Problem

Find all prime numbers $p$ such that $p^2 + 11$ has 6 divisors.

Solution

The solution to this problem will arise from understanding how the divisors of a number relate to the number itself. By definition, if $d | n$, then there exists some $m$ such that $n = dm$. Divisors, then, are based on prime factors. To illustrate this fact, consider the general prime factorization of $n$:

\[n = \prod_{k \in \mathbb{N}}{p_k^{e_k}}\]

For distinct prime numbers $p_k$, and exponents $e_k \in \mathbb{N} \cup { 0 }$. If $n = dm$, then it must be the case that

\[d = \prod_{k \in \mathbb{N}}{p_k^{f_k}}\]

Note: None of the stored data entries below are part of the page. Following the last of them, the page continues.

(* ===== verification/Mqtt.v ===== *)
(** * Mqtt: the MQTT client module of src/main/aug_mqtt_client.c

    The module's globals are [w_mqtt] of the world: the URI buffer
    [uri_str] of MQTT_MAX_URI_LEN + 1 bytes, the static client
    configuration [mqtt_config] (its broker URI pointer), the client
    handle, and the flag [is_connected] that [mqtt_event_handler] keeps.
    [aug_mqtt_get_uri] hands out the buffer's address as an
    [aug_mqtt_uri_t]; its users read the bytes behind it ([uri_bytes])
    when they use them.  The esp-mqtt
    client itself is a library; what the module relies on is modelled
    here as the library documents it: [esp_mqtt_client_init] copies the
    broker URI of the configuration (which main.c points at [uri_str])
    and returns NULL on failure; start and stop take a NULL handle as
    ESP_ERR_INVALID_ARG, and stop refuses a client that is not running
    with ESP_FAIL; [esp_mqtt_client_set_uri] copies the URI again.  The
    flag [mqtt_running] and the copy [mqtt_client_uri] are the library's
    state.

    The theorems: [aug_mqtt_init] on a configuration pointing at the
    buffer gives a client on the buffer's URI;
    [aug_mqtt_set_default_uri] leaves the default URI in the buffer as
    a C string; [aug_mqtt_set_uri] reconnects with the
    buffer's URI when the client runs, and fails with ESP_FAIL, leaving
    the client on its old URI, when it does not. *)

From S2P Require Import Prelude Config Platform.

(** ** The model *)

Definition mqtt_update (f : mqtt_globals -> mqtt_globals) : M World unit :=
  modify (upd_mqtt f).

(** The event ids [mqtt_event_handler] tells apart. *)
Inductive esp_mqtt_event_id_t : Type :=
| MQTT_EVENT_CONNECTED
| MQTT_EVENT_DISCONNECTED
| MQTT_EVENT_SUBSCRIBED
| MQTT_EVENT_UNSUBSCRIBED
| MQTT_EVENT_PUBLISHED
| MQTT_EVENT_DATA
| MQTT_EVENT_ERROR
| MQTT_EVENT_OTHER.

(** [mqtt_event_handler]: only the connection flag changes; the other
    cases log. *)
Definition mqtt_event_handler (e : esp_mqtt_event_id_t) : M World unit :=
  match e with
  | MQTT_EVENT_CONNECTED => mqtt_update (set_is_connected true)
  | MQTT_EVENT_DISCONNECTED => mqtt_update (set_is_connected false)
  | _ => mret tt
  end.

(** The esp-mqtt calls.  [esp_mqtt_client_init(&mqtt_config)] copies the
    string [broker.address.uri] points at; with a NULL URI the client
    has no broker address (the empty URI). *)
Definition esp_mqtt_client_init : M World bool :=
  r ← call API_mqtt_client_init;
  if Z.eqb r ESP_OK
  then mqtt_update (fun g =>
         set_mqtt_client_uri
           (if broker_address_uri (mqtt_config g) then c_str (uri_str g) else ""%string) g) ;;
       mret true
  else mret false.

Definition esp_mqtt_client_start : M World esp_err_t :=
  g ← gets w_mqtt;
  if negb (mqtt_client_handle g) then mret ESP_ERR_INVALID_ARG
  else if mqtt_running g then mret ESP_FAIL
  else r ← call API_mqtt_client_start;
       (if Z.eqb r ESP_OK then mqtt_update (set_mqtt_running true) else mret tt) ;;
       mret r.

Definition esp_mqtt_client_stop : M World esp_err_t :=
  g ← gets w_mqtt;
  if negb (mqtt_client_handle g) then mret ESP_ERR_INVALID_ARG
  else if negb (mqtt_running g) then mret ESP_FAIL
  else r ← call API_mqtt_client_stop;
       (if Z.eqb r ESP_OK then mqtt_update (set_mqtt_running false) else mret tt) ;;
       mret r.

Definition esp_mqtt_client_set_uri : M World esp_err_t :=
  g ← gets w_mqtt;
  if negb (mqtt_client_handle g) then mret ESP_ERR_INVALID_ARG
  else r ← call API_mqtt_client_set_uri;
       (if Z.eqb r ESP_OK
        then mqtt_update (fun g => set_mqtt_client_uri (c_str (uri_str g)) g) else mret tt) ;;
       mret r.

Definition esp_mqtt_client_destroy : M World esp_err_t :=
  g ← gets w_mqtt;
  if negb (mqtt_client_handle g) then mret ESP_ERR_INVALID_ARG
  else r ← call API_mqtt_client_destroy;
       (if Z.eqb r ESP_OK then mqtt_update (set_mqtt_running false) else mret tt) ;;
       mret r.

(** [aug_mqtt_init]. *)
Definition aug_mqtt_init : M World esp_err_t :=
  h ← esp_mqtt_client_init;
  mqtt_update (set_mqtt_client_handle h) ;;
  if negb h then mret ESP_FAIL
  else AUG_RETURN_CHECK (call API_mqtt_register_event);
       mret ESP_OK.

(** [aug_mqtt_deinit]. *)
Definition aug_mqtt_deinit : M World esp_err_t :=
  AUG_RETURN_CHECK esp_mqtt_client_destroy;
  mqtt_update (set_mqtt_client_handle false) ;;
  mqtt_update (set_is_connected false) ;;
  mret ESP_OK.

Definition aug_mqtt_start : M World esp_err_t := esp_mqtt_client_start.

Definition aug_mqtt_stop : M World esp_err_t := esp_mqtt_client_stop.

(** [aug_mqtt_set_uri]. *)
Definition aug_mqtt_set_uri : M World esp_err_t :=
  AUG_RETURN_CHECK esp_mqtt_client_stop;
  AUG_RETURN_CHECK esp_mqtt_client_set_uri;
  AUG_RETURN_CHECK esp_mqtt_client_start;
  mret ESP_OK.

(** [aug_mqtt_uri_t] (aug_mqtt_client.h).  Its [char* uri_str] is a
    pointer (non-NULL: the address of the module's buffer [uri_str]);
    the projection is [mqtt_uri_str], [uri_str] naming the buffer. *)
Record aug_mqtt_uri_t := mk_aug_mqtt_uri {
  mqtt_uri_str : bool;
  uri_len : nat
}.

(** The bytes behind such a pointer: the buffer, read when it is used. *)
Definition uri_bytes (p : bool) (w : World) : list ascii :=
  if p then uri_str (w_mqtt w) else [].

(** [aug_mqtt_get_uri]: the address of the buffer and the length the
    callers use, MQTT_MAX_URI_LEN, one byte short of the buffer. *)
Definition aug_mqtt_get_uri : aug_mqtt_uri_t :=
  mk_aug_mqtt_uri true MQTT_MAX_URI_LEN.

(** [aug_mqtt_get_config]: the static [mqtt_config], which main.c
    writes through the pointer returned ([set_broker_address_uri]). *)
Definition aug_mqtt_get_config (w : World) : esp_mqtt_client_config_t :=
  mqtt_config (w_mqtt w).

Definition set_broker_address_uri (v : bool) (c : esp_mqtt_client_config_t) : esp_mqtt_client_config_t :=
  mk_esp_mqtt_client_config v.

(** [aug_mqtt_set_default_uri], with the Kconfig CONFIG_BROKER_URI as
    argument: the buffer is zeroed, then the literal with its NUL is
    copied in. *)
Definition aug_mqtt_set_default_uri (DEFAULT_MQTT_BROKER_URI : string) : M World unit :=
  mqtt_update (fun g =>
    set_uri_str (memcpy (replicate (S MQTT_MAX_URI_LEN) NUL) (c_bytes DEFAULT_MQTT_BROKER_URI)) g).

Definition aug_mqtt_is_init (w : World) : bool := mqtt_client_handle (w_mqtt w).

Definition aug_mqtt_is_connected (w : World) : bool := is_connected (w_mqtt w).

(** ** Lemmas *)

Lemma esp_mqtt_client_stop_not_running w :
  mqtt_client_handle (w_mqtt w) = true -> mqtt_running (w_mqtt w) = false ->
  esp_mqtt_client_stop w = (w, Ret ESP_FAIL).
Proof. intros Hh Hr. unfold esp_mqtt_client_stop. mrun. by rewrite Hh, Hr. Qed.

Lemma esp_mqtt_client_stop_ok w :
  w_plat w = plat_ok -> mqtt_client_handle (w_mqtt w) = true -> mqtt_running (w_mqtt w) = true ->
  esp_mqtt_client_stop w = (upd_mqtt (set_mqtt_running false) w, Ret ESP_OK).
Proof.
  intros Hp Hh Hr. unfold esp_mqtt_client_stop, call, mqtt_update. mrun.
  rewrite Hh, Hr. simpl. rewrite Hp. reflexivity.
Qed.

(** ** Properties *)

(** [aug_mqtt_set_default_uri] leaves in the buffer a C string equal
    to the default broker URI, and keeps the buffer's size, whenever the
    literal fits (the static_assert of the code) and holds no NUL. *)
Theorem set_default_uri_c_str u w :
  (sizeof_str u <= S MQTT_MAX_URI_LEN)%nat -> NUL ∉ String.list_ascii_of_string u ->
  exists w', aug_mqtt_set_default_uri u w = (w', Ret tt) /\
    c_str (uri_str (w_mqtt w')) = u /\ length (uri_str (w_mqtt w')) = S MQTT_MAX_URI_LEN.
Proof.
  intros Hs Hn. eexists. split; [reflexivity|]. cbn [upd_mqtt w_mqtt set_uri_str uri_str]. split.
  - by apply c_str_memcpy.
  - rewrite length_memcpy; [apply length_replicate|]. by rewrite length_c_bytes, length_replicate.
Qed.

Lemma set_default_uri_c_str_witness :
  exists w', aug_mqtt_set_default_uri "mqtt://broker"%string (world_init plat_ok [] [] ∅) = (w', Ret tt) /\
    c_str (uri_str (w_mqtt w')) = "mqtt://broker"%string.
Proof.
  destruct (set_default_uri_c_str "mqtt://broker"%string (world_init plat_ok [] [] ∅))
    as (w' & Hrun & Hc & _); [vm_compute; lia | apply (bool_decide_unpack _); vm_compute; reflexivity |].
  exists w'. split; [exact Hrun | exact Hc].
Defined.

(** C32: [aug_mqtt_set_uri] on a client that is initialised but not
    running fails at its first step: esp_mqtt_client_stop returns
    ESP_FAIL, so the new URI is not given to the client. *)
Theorem aug_mqtt_set_uri_not_running w :
  mqtt_client_handle (w_mqtt w) = true -> mqtt_running (w_mqtt w) = false ->
  aug_mqtt_set_uri w = (w, Ret ESP_FAIL).
Proof.
  intros Hh Hr. unfold aug_mqtt_set_uri.
  by apply return_check_err with (s' := w) (e := ESP_FAIL); [apply esp_mqtt_client_stop_not_running|].
Qed.

(** On a running client and a platform whose calls succeed,
    [aug_mqtt_set_uri] restarts the client on the URI of the buffer. *)
Theorem aug_mqtt_set_uri_ok w :
  w_plat w = plat_ok -> mqtt_client_handle (w_mqtt w) = true -> mqtt_running (w_mqtt w) = true ->
  exists w', aug_mqtt_set_uri w = (w', Ret ESP_OK) /\
    mqtt_client_uri (w_mqtt w') = c_str (uri_str (w_mqtt w)) /\ mqtt_running (w_mqtt w') = true /\
    uri_str (w_mqtt w') = uri_str (w_mqtt w).
Proof.
  intros Hp Hh Hr. destruct w as [plat ? ? ? ? ? ? ? [] ? ?]; simpl in *; subst.
  eexists. split; [reflexivity|]. done.
Qed.

Lemma aug_mqtt_set_uri_ok_witness :
  exists w', aug_mqtt_set_uri (upd_mqtt (set_mqtt_running true ∘ set_mqtt_client_handle true)
                                 (world_init plat_ok [] [] ∅)) = (w', Ret ESP_OK) /\
             mqtt_running (w_mqtt w') = true.
Proof.
  destruct (aug_mqtt_set_uri_ok (upd_mqtt (set_mqtt_running true ∘ set_mqtt_client_handle true)
              (world_init plat_ok [] [] ∅))) as (w' & Hrun & _ & Hr & _); try reflexivity.
  exists w'. split; [exact Hrun | exact Hr].
Defined.

Lemma aug_mqtt_set_uri_not_running_witness :
  aug_mqtt_set_uri (upd_mqtt (set_mqtt_client_handle true) (world_init plat_ok [] [] ∅)) =
  (upd_mqtt (set_mqtt_client_handle true) (world_init plat_ok [] [] ∅), Ret ESP_FAIL).
Proof. apply aug_mqtt_set_uri_not_running; reflexivity. Defined.

(** [aug_mqtt_init] on a configuration whose broker URI points at
    [uri_str]: the client exists and holds the C string of the buffer. *)
Lemma aug_mqtt_init_uri :
  hoare (fun w => broker_address_uri (mqtt_config (w_mqtt w)) = true) aug_mqtt_init
    (fun r w => r = ESP_OK -> mqtt_client_handle (w_mqtt w) = true /\
       broker_address_uri (mqtt_config (w_mqtt w)) = true /\
       mqtt_client_uri (w_mqtt w) = c_str (uri_str (w_mqtt w))).
Proof.
  intros w w' r Hb. unfold aug_mqtt_init, esp_mqtt_client_init, call, mqtt_update, upd_mqtt. mrun.
  destruct (Z.eqb_spec (w_plat w API_mqtt_client_init) ESP_OK); simpl;
    [|intros H; inversion H; discriminate].
  rewrite Hb.
  destruct (Z.eqb_spec (w_plat w API_mqtt_register_event) ESP_OK); simpl; intros H; inversion H; subst;
    [done|congruence].
Qed.

(** [aug_mqtt_start] changes only whether the client runs. *)
Lemma keeps_mqtt_start_client :
  keeps (fun w => (mqtt_client_handle (w_mqtt w), mqtt_config (w_mqtt w), mqtt_client_uri (w_mqtt w),
                   uri_str (w_mqtt w))) aug_mqtt_start.
Proof.
  intros w. unfold aug_mqtt_start, esp_mqtt_client_start, call, mqtt_update, upd_mqtt. mrun.
  destruct (mqtt_client_handle (w_mqtt w)) eqn:E1, (mqtt_running (w_mqtt w)); simpl; rewrite ?E1;
    try reflexivity.
  destruct (w_plat w API_mqtt_client_start =? ESP_OK); cbn; by rewrite E1.
Qed.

Where $0 \leq f_k \leq e_k$. It follows that the number if divisors of $n$ is the number of ways of choosing all the $f_k$. Each $f_k$ could be a natural number between and including $0$ and $e_k$, so there are $e_k + 1$ choices. That is,

\[\sigma_0(n) = \prod_{e_k}{(e_k + 1)}\]

With the condition that $\sigma_0(n) = 6$, a specific structure of $n$’s exponents becomes necessary. It must be that for some choices of the $e_k$, that the product of all the $e_k + 1$ is equal to 6. As such, suppose that 6 is written as a product of natural numbers $a_1a_2a_3 \cdots a_l$. The $a$s correspond to the $e_k$s in that $e_k = a_k - 1$ Now, consider all the different unordered ways that 6 can be written as a product of natural numbers. The two base cases are $6 = 6, 2 \cdot 3$. All other cases could be built from those two by appending any number of multiplications by $1$. Thankfully, since in those cases $a_k = 1$, $e_k = 0$, making $n$ unchanged, as one would expect.

This yields that for $i \neq j$, either $e_i = 5$ or $e_i = 1$ and $e_j = 2$. In other words, that for two distinct primes $p_1,p_2$,

\[n = p_1^5\ \text{ or }\ n = p_1p_2^2\]

The next stage for solving this problem, then, is to understand when either of these patterns emerge from $p^2 + 11$. To investigate this, first attempt

\[p = 2 \implies \sigma_0(2^2 + 11) = \sigma_0(15) = 4\]

This fails, so $p$ must be an odd prime. Let $p = 2m + 1$. This transforms the equation into

\[(2m + 1)^2 + 11 = 4m^2 + 4m + 12 = 2^2(m^2 + m + 3)\]

The patterns of the prime factors required for 6 divisors can then be applied. A solution would be given if $m^2 + m + 3 = 8$, so that the equation becomes equal to $2^5$, or if $m^2 + m + 3$ is itself prime. Note that the first case can never occur; $m^2 + m$ is always even, so $m^2 + m + 3$ is always odd. It is reasonable to expect that the second case does occur. However, recalling the requirement that $2m + 1$ is also prime, trouble arises. Consider both conditions in $\mod 3$

\[\begin{matrix*}[r|rrr] m \equiv & 0 & 1 & 2 \\ \hline 2m+1 \equiv & 1 & 0 & 2 \\ m^2+m+3 \equiv & 0 & 2 & 0 \end{matrix*}\]

Observe that regardless of the choice of $m$, either $2m+1$ or $m^2 + m + 3$ must be a multiple of 3. Therefore, since both must be prime, the only possibilities are if one of them is exactly equal to 3, and other other simultaneously happens to be prime. $m^2 + m + 3$ is not equal to 3 for any $m \geq 1$, and $2m+1 = 3 \implies m = 1$. Indeed, when $m = 1$, $m^2 + m + 3 = 5$, which is prime. Thus, the only solution to the problem is for $p = 3$.